Both isomers have exactly the same atoms in the same order. This means that the dispersion forces between the van der Waals molecules will be the same in both cases. The difference between the two is that the cis-isomer is a polar molecule, while the trans isomer is nonpolar.
There are two situations where you will encounter the terms “cis” and “trans”.
The first is in alkenes. Remember that we can not rotate Pi? This means that a molecule such as 2-butene will have two possible isomers; the isomer in which the two methyl groups are on the same side of the double bond is called “cis” and the isomer in which the two methyl groups are on the opposite side are called “trans”. A more generalized system for double bonds involves the Z-E system.
Cis – Same – “Zame”
Trans – Opposite – “Epposite”
When a molecule forms a ring, it blocks it to some extent. Think of a belt (or better, a dog collar). Before fixing it together, you can twist it as much as you like. But once you fix it, there are practical limits for how much you can turn it into. If the radius is too small (or the material too stiff!), Devine becomes “stuck”. You can not get him in. This describes the cyclical alkali situation that we will encounter most here.

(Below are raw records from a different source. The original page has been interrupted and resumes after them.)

Lemma spec_upto_byte n u byte i : 0 <= i < 32 -> (forall j, 0 <= j < 8 -> Z.testbit n (8 * (31 - i) + j) = Z.testbit byte j) ->
  spec_upto n u (Z.to_nat (8 * (i + 1))) = foldl (spec_step u) (spec_upto n u (Z.to_nat (8 * i))) (byte_bits byte 8).
Proof.
  intros Hi H. unfold spec_upto. replace (Z.to_nat (8 * (i + 1))) with (Z.to_nat (8 * i) + 8)%nat by lia.
  rewrite seq_app, fmap_app, foldl_app. cbn [Nat.add]. by rewrite (bits_of_byte _ byte).
Qed.

(** The loops over the bytes of the secret and over the bits of a byte, for any step on
    any state that refines a step of the specification. *)
Section Loops.
Context {St : Type} (step : Z -> St -> St) (R : St -> fractions -> Prop) (u : Z).
Hypothesis step_refines : forall (b : bool) s f, R s f -> R (step (b2z b) s) (spec_step u f b).

Lemma byte_loop_spec byte s f : is_byte byte -> R s f -> R (byte_loop step byte s) (foldl (spec_step u) f (byte_bits byte 8)).
Proof using step_refines.
  intros Hb Hs. unfold byte_loop.
  match goal with |- context [Nat.iter 8 ?f _] => set (g := f) end.
  assert (forall k, (k <= 8)%nat -> exists s', Nat.iter k g (byte, s) = (u8 (Z.shiftl byte (Z.of_nat k)), s') /\
    R s' (foldl (spec_step u) f (byte_bits byte k))) as H.
  { induction k as [|k IH]; intros Hk.
    - exists s. split; [|done]. cbn. by rewrite u8_small.
    - destruct (IH ltac:(lia)) as (s' & E & H). change (Nat.iter (S k) g (byte, s)) with (g (Nat.iter k g (byte, s))). rewrite E. cbn [g]. eexists. split.
      + f_equal. unfold u8, wrapU. rewrite !Z.shiftl_mul_pow2, Z.mul_mod_idemp_l by lia. f_equal. rewrite Nat2Z.inj_succ, Z.pow_succ_r by lia. lia.
      + unfold byte_bits. rewrite seq_S, fmap_app, foldl_app. cbn [fmap list_fmap foldl Nat.add].
        rewrite byte_top by apply u8_range.
        replace (Z.testbit (u8 (Z.shiftl byte (Z.of_nat k))) 7) with (Z.testbit byte (7 - Z.of_nat k)).
        * by apply step_refines.
        * unfold u8, wrapU. rewrite Z.mod_pow2_bits_low, Z.shiftl_spec by lia. done. }
  destruct (H 8%nat ltac:(lia)) as (s' & -> & Hs'). exact Hs'.
Qed.

Lemma ladder_loop secret s : bits256_ok secret -> R s (1, 0, u, 1) ->
  exists s', for_ (fun i s => byte ← aget secret (31 - i); Some (byte_loop step byte s)) 0 32 s = Some s' /\
    R s' (spec_upto (le_int secret) u 256).
Proof using step_refines.
  intros [Hl Hb] Hs.
  match goal with |- context [for_ ?f _ _ ?s] =>
  destruct (for_inv (fun i st => R st (spec_upto (le_int secret) u (Z.to_nat (8 * i)))) f 32 0 s) as (s' & -> & H) end.
  - change (Z.to_nat (8 * 0)) with 0%nat. by rewrite spec_upto_0.
  - intros i s0 Hi H. destruct (aget_is_Some secret (31 - i)) as (b & Eb & Hg); [lia|]. rewrite Hg. cbn [mbind option_bind].
    eexists. split; [done|]. rewrite (spec_upto_byte _ _ b); [|lia|].
    + apply byte_loop_spec; [|done]. unfold bytes in Hb. rewrite list.Forall_forall in Hb. apply Hb. by eapply list_elem_of_lookup_2.
    + intros j Hj. by apply le_int_byte_bit.
  - exists s'. split; [done|]. assert (Z.to_nat (8 * (0 + Z.of_nat 32)) = 256%nat) as E by lia. by rewrite E in H.
Qed.
End Loops.

Lemma cmult_spec secret q : bits256_ok secret -> short q ->
  exists x z, cmult secret q = Some (x, z) /\ short x /\ short z /\
    let '(a, c, _, _) := spec_upto (le_int secret) (value q) 256 in value x =p a /\ value z =p c.
Proof.
  intros Hok Hq. unfold cmult.
  match goal with |- context [for_ _ _ _ ?s] =>
  destruct (ladder_loop (cmult_step q) state_for (value q) (fun b st f => cmult_step_spec q b st f Hq) secret s Hok) as (s' & E & H) end.
  - unfold state_for, stands_for. cbn [nqx nqz nqpqx nqpqz].
    split; [|done]. split; [|split; [|split; [exact Hq|]]]; unfold short, limbs_le; cbn; lia.
  - rewrite E. cbn [mbind option_bind]. do 2 eexists. split; [reflexivity|].
    revert H. generalize (spec_upto (le_int secret) (value q) 256). intros [[[a c] a'] c'] H. unfold state_for in H.
    destruct H as [(Hx & Hz & _) (E1 & E2 & _)]. done.
Qed.

(** The product of [x] and the inverse of [z], in bytes. *)
Lemma curve25519_x25519 secret base : bits256_ok secret -> bits256_ok base ->
  curve25519 secret base = Some (le_bytes 32 (x25519 (le_int secret) (le_int base mod 2 ^ 255))).
Proof.
  intros Hs Hb. unfold curve25519. destruct (fexpand_spec base Hb) as (q & -> & Hq & <-). cbn [mbind option_bind].
  destruct (cmult_spec secret q Hs Hq) as (x & z & -> & Hx & Hz & Hv). cbn [mbind option_bind]. unfold x25519.
  revert Hv. generalize (spec_upto (le_int secret) (value q) 256). intros [[[a c] a'] c'] [Ea Ec]. do 2 f_equal.
  destruct (crecip_spec z Hz) as [H1 V1]. destruct (fmul_spec x (crecip z)) as [H2 V2]; [by apply short_loose..|].
  rewrite fcontract_spec by (apply (limbs_le_weaken _ _ _ H2); lia). f_equal. apply eqp_iff.
  rewrite V2, V1, Ea, Zpow_mod_correct by done. rewrite eqp_mod. f_equiv. apply pow_eqp; [done|exact Ec].
Qed.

So if two groups are on the same side of a ring, we use the same word: cis to describe it. And if I’m on the opposite side, we’ll use the word “trans” to describe it.
To show this, although we need a new visual terminology to describe how these molecules appear in 3D.
To display a group that indicates OUT of the page, we will use a closed Wedge line. To show a group that indicates IN to the page, we will use a dotted line “Dash”.